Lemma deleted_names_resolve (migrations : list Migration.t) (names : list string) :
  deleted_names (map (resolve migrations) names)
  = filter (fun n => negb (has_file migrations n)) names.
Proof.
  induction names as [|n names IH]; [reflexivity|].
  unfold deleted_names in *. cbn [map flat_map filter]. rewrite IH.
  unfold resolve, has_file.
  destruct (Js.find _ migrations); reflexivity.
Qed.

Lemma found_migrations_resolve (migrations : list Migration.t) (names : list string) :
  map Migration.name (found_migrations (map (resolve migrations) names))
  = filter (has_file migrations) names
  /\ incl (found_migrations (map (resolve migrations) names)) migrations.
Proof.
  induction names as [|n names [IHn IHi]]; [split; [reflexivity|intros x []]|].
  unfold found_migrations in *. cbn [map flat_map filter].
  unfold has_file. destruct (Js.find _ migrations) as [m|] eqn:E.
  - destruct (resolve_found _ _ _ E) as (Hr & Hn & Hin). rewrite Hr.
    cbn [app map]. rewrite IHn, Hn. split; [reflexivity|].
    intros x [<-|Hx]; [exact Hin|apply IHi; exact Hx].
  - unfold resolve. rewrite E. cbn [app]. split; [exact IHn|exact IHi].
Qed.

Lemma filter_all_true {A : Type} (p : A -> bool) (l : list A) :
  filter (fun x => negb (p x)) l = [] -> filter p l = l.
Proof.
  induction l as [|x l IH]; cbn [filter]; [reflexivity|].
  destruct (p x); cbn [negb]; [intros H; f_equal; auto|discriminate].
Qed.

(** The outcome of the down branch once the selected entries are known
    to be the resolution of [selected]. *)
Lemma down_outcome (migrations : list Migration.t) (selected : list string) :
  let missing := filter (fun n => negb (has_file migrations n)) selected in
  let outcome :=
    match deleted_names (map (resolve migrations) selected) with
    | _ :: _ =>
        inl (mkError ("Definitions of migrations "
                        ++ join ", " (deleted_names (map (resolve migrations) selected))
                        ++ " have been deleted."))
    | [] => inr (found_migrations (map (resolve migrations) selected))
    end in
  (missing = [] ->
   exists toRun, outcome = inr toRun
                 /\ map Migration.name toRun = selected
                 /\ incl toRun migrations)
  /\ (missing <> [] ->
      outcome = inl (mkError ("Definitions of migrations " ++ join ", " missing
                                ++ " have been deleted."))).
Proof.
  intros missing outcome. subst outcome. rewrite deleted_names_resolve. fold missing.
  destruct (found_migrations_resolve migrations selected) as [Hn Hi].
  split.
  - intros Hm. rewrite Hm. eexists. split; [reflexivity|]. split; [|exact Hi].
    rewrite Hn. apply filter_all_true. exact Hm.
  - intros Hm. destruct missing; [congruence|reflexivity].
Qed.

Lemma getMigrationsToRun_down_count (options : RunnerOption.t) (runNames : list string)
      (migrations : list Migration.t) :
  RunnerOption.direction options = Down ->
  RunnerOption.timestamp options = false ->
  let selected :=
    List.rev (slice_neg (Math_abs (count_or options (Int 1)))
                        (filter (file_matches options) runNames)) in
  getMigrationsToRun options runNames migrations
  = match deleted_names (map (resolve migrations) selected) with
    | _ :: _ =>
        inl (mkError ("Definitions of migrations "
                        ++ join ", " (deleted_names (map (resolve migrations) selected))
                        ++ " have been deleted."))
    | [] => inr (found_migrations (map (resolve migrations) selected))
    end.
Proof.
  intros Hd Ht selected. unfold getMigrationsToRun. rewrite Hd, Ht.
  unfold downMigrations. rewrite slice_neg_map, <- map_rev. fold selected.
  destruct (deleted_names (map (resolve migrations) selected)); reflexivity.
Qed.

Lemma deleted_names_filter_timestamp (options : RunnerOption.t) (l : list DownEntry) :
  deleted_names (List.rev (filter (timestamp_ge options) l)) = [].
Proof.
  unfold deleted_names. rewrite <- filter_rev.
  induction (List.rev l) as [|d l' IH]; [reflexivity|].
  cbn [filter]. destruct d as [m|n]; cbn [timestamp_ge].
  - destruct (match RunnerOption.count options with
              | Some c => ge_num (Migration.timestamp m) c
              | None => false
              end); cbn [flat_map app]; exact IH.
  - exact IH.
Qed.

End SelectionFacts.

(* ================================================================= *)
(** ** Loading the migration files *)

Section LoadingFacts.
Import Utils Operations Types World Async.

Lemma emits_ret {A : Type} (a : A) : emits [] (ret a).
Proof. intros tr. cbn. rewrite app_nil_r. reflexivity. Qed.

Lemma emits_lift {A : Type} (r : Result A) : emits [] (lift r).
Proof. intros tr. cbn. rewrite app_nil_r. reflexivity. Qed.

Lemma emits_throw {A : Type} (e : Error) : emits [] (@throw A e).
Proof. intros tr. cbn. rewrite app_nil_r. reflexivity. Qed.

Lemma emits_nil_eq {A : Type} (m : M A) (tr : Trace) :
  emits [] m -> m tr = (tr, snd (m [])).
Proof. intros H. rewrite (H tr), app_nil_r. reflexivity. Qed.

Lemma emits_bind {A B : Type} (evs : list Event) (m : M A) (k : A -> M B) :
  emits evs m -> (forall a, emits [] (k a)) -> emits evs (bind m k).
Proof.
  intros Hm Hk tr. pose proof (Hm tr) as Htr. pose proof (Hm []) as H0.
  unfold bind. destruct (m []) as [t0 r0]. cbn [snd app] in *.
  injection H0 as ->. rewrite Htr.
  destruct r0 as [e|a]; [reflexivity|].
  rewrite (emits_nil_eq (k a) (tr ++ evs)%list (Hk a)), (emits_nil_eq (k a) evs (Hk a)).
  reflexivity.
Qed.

--

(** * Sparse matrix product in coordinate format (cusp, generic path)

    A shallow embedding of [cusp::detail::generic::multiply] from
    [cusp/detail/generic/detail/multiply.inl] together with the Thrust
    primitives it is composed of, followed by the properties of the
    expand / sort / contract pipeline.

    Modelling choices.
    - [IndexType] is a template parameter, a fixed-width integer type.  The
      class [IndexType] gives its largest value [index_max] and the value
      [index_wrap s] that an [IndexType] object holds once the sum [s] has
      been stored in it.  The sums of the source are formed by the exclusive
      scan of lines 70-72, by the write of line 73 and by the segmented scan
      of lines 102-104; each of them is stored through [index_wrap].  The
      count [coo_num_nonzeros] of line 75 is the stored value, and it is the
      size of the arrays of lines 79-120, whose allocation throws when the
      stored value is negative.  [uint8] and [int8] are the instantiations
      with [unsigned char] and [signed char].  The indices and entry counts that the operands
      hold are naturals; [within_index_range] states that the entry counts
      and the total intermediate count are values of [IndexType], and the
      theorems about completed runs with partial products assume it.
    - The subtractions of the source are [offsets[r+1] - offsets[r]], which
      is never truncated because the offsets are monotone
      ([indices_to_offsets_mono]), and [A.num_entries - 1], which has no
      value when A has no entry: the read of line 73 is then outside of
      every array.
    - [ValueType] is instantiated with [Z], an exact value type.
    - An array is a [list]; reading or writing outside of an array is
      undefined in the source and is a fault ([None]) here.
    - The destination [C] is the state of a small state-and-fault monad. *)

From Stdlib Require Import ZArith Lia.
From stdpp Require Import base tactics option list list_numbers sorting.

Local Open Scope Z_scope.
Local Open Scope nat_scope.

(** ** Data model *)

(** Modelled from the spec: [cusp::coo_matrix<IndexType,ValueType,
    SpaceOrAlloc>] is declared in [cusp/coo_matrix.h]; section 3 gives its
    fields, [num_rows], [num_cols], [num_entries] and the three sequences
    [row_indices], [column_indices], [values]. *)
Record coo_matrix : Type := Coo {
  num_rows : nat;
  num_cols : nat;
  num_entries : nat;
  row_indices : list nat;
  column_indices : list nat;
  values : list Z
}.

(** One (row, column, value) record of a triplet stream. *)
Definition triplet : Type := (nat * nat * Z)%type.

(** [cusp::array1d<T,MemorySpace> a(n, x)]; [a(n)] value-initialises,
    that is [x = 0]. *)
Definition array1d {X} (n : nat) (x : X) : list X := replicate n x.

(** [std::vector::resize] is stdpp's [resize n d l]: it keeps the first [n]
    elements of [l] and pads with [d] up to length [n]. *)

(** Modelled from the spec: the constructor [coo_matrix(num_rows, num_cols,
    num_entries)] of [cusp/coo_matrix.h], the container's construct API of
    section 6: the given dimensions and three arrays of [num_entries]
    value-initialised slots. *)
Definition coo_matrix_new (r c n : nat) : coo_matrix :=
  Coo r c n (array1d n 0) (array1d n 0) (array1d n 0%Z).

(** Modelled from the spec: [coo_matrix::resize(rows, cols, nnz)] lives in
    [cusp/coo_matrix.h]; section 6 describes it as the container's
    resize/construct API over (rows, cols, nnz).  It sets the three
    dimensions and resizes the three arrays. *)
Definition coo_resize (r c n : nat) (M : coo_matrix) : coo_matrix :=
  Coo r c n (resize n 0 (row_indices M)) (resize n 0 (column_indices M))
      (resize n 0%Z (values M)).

• **PROBLEM TO WORK ON**
Give again exactly, and only, the lines above starting at the one with "been stored in" and ending at the one with "and the total".

• **RESULT OF THE EXERCISE**
      been stored in it.  The sums of the source are formed by the exclusive
      scan of lines 70-72, by the write of line 73 and by the segmented scan
      of lines 102-104; each of them is stored through [index_wrap].  The
      count [coo_num_nonzeros] of line 75 is the stored value, and it is the
      size of the arrays of lines 79-120, whose allocation throws when the
      stored value is negative.  [uint8] and [int8] are the instantiations
      with [unsigned char] and [signed char].  The indices and entry counts that the operands
      hold are naturals; [within_index_range] states that the entry counts
      and the total intermediate count are values of [IndexType], and the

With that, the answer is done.